Items from a data source:
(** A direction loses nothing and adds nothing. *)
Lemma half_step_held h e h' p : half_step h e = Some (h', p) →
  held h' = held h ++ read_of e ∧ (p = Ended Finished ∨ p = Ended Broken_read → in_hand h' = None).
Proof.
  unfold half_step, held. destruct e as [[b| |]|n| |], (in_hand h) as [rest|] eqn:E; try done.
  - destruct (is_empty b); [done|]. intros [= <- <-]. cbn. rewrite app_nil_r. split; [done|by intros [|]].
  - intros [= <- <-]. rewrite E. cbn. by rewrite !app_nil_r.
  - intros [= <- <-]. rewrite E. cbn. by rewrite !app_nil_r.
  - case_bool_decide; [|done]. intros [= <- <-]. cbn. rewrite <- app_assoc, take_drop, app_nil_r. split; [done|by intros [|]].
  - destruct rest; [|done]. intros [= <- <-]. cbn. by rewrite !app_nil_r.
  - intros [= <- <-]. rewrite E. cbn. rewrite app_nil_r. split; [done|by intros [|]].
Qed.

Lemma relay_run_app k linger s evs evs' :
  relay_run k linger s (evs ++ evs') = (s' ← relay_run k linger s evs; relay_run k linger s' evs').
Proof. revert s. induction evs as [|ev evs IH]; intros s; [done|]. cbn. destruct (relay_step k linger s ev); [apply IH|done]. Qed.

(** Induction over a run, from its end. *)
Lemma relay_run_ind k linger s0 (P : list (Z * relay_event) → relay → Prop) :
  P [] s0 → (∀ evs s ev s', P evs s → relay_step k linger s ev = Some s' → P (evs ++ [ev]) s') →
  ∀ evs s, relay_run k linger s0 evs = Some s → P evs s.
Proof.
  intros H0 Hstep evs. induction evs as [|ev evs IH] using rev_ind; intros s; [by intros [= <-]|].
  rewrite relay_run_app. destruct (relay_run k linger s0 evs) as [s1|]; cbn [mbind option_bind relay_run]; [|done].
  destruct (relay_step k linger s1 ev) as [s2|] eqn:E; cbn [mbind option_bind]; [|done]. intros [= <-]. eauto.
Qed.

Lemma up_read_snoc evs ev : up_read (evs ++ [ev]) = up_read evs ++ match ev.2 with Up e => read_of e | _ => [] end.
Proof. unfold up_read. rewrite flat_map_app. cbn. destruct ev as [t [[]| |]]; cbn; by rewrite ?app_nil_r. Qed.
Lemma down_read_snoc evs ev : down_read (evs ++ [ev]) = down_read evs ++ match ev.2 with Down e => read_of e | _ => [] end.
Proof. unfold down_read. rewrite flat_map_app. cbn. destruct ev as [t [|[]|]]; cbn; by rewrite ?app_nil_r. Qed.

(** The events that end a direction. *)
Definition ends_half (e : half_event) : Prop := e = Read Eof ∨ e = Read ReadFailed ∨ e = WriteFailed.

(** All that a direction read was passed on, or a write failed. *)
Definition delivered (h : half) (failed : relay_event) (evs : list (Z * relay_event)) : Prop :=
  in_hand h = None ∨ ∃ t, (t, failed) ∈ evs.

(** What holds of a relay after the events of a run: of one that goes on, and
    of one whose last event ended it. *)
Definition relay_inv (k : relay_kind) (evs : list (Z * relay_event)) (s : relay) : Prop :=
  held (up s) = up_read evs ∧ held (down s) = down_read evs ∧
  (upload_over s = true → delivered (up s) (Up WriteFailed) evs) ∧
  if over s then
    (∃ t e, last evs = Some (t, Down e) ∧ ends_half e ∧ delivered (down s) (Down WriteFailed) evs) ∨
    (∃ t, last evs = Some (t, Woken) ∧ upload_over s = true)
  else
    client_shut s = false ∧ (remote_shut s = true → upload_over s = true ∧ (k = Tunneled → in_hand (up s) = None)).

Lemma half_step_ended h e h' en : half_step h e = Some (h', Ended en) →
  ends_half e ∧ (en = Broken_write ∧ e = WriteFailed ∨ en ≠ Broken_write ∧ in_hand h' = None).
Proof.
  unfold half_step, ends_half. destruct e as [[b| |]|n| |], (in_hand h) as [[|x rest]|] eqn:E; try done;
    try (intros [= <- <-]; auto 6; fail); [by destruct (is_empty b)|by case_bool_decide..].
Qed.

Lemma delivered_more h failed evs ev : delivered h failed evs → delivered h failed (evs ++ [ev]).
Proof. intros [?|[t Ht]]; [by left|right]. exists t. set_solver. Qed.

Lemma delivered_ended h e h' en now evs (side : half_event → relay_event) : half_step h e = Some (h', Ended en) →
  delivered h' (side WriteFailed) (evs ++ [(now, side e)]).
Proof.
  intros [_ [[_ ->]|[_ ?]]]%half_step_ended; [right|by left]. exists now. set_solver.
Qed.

==

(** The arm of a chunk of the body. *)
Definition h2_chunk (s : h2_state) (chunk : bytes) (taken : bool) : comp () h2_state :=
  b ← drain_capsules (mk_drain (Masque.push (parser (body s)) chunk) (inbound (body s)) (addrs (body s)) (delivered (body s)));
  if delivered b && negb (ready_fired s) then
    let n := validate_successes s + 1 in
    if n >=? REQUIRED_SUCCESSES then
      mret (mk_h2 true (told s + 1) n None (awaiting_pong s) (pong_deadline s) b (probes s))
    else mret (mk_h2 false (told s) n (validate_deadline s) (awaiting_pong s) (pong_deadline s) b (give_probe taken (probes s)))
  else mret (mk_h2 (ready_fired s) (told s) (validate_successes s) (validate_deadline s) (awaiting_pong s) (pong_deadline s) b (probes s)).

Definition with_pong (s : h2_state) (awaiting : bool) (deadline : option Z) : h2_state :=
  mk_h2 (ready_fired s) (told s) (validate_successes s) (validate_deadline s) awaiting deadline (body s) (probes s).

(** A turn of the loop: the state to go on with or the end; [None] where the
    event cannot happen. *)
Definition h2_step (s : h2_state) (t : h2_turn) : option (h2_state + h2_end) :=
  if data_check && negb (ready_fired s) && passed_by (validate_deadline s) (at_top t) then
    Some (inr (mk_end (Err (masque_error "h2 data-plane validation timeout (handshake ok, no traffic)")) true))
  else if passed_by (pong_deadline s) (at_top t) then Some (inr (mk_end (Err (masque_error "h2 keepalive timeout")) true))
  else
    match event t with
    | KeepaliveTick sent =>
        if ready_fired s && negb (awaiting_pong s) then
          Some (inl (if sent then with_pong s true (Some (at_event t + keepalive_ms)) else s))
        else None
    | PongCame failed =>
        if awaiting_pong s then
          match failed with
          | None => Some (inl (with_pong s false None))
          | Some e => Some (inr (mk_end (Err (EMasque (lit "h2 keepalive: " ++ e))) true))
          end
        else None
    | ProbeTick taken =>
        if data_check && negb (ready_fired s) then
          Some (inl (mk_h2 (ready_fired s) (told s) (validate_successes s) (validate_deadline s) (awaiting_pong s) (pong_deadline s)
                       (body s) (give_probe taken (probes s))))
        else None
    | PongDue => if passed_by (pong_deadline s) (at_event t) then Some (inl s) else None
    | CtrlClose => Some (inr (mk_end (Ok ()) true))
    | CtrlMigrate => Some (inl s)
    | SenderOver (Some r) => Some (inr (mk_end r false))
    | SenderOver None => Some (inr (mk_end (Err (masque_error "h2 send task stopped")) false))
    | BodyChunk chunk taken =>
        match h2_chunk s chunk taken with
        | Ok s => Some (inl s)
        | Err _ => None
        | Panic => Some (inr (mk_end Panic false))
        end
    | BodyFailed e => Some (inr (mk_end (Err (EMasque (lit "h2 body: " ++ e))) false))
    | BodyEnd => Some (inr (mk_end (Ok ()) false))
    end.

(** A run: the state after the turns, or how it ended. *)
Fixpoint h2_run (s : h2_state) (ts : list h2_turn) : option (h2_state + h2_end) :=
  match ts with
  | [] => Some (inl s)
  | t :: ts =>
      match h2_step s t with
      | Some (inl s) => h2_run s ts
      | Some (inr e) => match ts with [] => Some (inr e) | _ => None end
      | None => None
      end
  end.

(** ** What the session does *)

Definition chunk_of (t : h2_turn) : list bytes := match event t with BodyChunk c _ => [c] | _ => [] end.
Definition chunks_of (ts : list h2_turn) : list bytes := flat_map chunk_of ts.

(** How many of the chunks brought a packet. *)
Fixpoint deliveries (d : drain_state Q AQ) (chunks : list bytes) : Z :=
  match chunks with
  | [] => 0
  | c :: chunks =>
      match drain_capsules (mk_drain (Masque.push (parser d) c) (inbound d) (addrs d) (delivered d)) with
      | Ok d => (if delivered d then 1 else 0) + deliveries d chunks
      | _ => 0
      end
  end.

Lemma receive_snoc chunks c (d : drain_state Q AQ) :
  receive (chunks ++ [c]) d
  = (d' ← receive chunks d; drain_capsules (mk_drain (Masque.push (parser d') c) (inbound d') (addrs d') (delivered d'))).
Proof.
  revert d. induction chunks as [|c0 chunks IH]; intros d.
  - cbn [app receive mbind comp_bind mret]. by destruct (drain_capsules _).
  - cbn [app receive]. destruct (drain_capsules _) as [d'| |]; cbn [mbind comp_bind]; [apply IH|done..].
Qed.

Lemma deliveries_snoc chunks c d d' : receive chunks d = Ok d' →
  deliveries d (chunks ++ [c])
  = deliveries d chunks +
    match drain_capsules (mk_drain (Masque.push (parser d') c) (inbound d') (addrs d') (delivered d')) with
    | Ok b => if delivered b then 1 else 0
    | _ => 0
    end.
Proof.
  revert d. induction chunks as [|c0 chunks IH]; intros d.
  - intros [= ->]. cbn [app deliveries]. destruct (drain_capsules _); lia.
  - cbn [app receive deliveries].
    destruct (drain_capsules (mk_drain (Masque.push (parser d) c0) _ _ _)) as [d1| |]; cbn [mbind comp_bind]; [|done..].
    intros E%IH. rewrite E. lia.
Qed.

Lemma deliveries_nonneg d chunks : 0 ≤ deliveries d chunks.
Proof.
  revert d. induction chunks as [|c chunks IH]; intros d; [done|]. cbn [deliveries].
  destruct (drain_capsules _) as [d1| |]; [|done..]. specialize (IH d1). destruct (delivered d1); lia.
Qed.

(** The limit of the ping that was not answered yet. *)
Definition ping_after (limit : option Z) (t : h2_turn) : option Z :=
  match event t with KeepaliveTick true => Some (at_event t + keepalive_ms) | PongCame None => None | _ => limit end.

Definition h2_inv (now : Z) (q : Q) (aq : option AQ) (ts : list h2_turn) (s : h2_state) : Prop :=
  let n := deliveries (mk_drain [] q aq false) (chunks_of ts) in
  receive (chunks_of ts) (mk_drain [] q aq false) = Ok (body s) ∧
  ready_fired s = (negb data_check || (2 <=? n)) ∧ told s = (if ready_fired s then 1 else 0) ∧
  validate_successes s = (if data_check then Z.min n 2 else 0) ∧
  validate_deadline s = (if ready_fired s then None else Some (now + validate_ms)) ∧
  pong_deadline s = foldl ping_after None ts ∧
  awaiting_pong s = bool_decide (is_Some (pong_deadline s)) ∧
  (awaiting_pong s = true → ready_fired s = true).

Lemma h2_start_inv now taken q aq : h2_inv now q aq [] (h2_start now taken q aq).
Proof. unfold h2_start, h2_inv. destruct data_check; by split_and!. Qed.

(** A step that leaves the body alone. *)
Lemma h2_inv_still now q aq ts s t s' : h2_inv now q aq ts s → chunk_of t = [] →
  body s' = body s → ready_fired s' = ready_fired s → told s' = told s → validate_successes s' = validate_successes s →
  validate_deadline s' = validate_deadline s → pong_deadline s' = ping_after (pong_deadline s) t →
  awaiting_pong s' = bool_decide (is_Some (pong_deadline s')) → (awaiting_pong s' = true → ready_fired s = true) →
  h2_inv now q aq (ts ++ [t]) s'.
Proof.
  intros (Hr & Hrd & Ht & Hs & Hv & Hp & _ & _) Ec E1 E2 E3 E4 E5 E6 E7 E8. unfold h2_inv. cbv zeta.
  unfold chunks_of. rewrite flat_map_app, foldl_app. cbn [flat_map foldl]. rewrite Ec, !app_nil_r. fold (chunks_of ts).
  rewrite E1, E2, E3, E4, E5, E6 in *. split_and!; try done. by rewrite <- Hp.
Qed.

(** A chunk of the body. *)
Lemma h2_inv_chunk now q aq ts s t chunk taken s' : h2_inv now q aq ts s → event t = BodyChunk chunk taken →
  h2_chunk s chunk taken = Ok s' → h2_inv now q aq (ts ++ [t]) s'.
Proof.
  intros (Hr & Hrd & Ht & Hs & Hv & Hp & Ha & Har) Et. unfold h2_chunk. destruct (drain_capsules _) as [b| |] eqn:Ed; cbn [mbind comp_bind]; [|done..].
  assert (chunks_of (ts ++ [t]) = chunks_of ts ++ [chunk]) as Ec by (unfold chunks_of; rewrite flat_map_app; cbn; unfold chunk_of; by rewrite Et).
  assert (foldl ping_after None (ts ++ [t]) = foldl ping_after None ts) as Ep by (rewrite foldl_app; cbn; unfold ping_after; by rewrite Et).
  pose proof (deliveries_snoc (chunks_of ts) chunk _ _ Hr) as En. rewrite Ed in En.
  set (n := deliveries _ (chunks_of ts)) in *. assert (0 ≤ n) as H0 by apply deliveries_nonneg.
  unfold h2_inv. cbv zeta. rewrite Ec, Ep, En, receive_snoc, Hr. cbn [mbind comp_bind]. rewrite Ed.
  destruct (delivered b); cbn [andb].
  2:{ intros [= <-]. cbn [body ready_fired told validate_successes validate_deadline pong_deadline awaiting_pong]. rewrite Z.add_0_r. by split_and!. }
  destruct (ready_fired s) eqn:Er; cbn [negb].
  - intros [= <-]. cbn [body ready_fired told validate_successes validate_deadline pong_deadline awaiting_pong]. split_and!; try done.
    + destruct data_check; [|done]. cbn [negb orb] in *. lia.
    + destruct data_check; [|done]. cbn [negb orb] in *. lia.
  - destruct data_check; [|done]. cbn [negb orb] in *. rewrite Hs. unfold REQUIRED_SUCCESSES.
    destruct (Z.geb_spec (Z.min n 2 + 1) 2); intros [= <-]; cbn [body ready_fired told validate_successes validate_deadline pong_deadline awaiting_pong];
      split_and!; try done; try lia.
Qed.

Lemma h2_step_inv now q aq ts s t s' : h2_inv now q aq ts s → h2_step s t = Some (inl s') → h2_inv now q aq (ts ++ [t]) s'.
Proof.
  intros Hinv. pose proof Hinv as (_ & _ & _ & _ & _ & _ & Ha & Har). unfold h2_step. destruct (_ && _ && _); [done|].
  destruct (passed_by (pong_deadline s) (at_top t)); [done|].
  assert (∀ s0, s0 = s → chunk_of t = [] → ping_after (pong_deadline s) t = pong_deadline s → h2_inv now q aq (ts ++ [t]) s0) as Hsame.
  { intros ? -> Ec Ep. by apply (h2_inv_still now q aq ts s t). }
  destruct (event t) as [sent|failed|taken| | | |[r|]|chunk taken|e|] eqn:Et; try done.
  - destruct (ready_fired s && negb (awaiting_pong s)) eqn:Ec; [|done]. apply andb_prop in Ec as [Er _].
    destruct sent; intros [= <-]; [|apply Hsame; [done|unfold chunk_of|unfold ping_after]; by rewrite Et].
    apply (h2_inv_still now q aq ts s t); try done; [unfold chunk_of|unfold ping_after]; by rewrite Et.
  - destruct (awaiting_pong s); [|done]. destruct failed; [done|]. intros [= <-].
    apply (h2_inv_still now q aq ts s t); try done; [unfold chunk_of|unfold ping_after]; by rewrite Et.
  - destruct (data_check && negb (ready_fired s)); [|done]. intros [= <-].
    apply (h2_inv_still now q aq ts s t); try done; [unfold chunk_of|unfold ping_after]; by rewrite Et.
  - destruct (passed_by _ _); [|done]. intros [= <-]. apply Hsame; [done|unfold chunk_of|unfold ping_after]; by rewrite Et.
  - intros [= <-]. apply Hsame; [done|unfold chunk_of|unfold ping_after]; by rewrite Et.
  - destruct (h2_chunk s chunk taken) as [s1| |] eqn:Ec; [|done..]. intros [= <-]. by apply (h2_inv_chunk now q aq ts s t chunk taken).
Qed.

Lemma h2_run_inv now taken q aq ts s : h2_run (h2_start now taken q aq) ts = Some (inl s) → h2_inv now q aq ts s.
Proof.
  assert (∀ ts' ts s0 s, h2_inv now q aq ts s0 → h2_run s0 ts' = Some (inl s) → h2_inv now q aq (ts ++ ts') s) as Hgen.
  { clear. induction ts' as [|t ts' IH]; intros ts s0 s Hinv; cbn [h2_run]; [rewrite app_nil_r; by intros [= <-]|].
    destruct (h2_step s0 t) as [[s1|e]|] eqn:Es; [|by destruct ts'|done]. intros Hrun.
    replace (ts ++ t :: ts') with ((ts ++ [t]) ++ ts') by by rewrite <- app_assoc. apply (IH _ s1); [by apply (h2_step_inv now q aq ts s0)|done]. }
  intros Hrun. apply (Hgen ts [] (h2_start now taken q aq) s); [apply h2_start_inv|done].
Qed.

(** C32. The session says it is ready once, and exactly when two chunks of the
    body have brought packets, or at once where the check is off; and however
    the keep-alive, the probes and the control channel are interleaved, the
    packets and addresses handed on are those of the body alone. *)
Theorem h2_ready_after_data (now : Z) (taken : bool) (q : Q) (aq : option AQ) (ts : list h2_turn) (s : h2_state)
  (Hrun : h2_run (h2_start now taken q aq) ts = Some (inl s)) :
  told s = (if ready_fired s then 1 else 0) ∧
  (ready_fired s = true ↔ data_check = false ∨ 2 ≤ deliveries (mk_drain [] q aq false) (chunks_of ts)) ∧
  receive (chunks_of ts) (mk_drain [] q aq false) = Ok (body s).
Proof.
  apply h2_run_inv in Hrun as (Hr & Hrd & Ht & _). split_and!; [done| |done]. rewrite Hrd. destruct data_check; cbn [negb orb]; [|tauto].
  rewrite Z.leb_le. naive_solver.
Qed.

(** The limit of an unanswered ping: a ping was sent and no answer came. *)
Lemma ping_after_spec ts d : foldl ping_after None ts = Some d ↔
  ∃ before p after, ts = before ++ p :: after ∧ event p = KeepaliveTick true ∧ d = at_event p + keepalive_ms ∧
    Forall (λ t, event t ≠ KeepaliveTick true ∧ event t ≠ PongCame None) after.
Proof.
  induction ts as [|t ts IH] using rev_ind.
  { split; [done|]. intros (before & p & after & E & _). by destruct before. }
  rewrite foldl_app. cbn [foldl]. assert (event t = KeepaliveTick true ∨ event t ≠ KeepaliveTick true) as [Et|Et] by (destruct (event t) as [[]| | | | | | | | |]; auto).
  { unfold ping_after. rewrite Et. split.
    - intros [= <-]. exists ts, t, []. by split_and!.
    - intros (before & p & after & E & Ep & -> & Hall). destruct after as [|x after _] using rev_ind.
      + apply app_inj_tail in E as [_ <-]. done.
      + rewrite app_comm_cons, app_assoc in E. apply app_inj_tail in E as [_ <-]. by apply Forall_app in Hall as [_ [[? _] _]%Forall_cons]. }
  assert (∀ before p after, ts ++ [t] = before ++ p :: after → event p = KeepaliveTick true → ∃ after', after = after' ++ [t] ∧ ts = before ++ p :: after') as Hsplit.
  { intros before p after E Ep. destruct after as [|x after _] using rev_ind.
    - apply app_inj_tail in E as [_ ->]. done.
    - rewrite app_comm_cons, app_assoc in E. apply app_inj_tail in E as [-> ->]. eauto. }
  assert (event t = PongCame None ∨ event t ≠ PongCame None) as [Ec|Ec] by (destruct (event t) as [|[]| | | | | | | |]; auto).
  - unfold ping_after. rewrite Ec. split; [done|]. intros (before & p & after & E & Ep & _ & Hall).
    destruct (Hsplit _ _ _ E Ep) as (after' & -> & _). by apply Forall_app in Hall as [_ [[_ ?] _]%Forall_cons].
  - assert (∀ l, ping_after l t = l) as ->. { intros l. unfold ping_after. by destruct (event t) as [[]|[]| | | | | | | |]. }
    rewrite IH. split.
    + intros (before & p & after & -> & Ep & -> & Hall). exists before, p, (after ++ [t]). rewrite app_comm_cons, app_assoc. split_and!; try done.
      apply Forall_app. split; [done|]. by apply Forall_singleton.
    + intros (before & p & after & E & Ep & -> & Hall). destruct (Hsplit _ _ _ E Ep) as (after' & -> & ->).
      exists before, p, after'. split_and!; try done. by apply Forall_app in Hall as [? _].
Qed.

# DESCRIPTION OF THE TASK
Looking at the data above, state how many of its lines contain the word "timeout", and give nothing but that number.

# WRITTEN ANSWER
2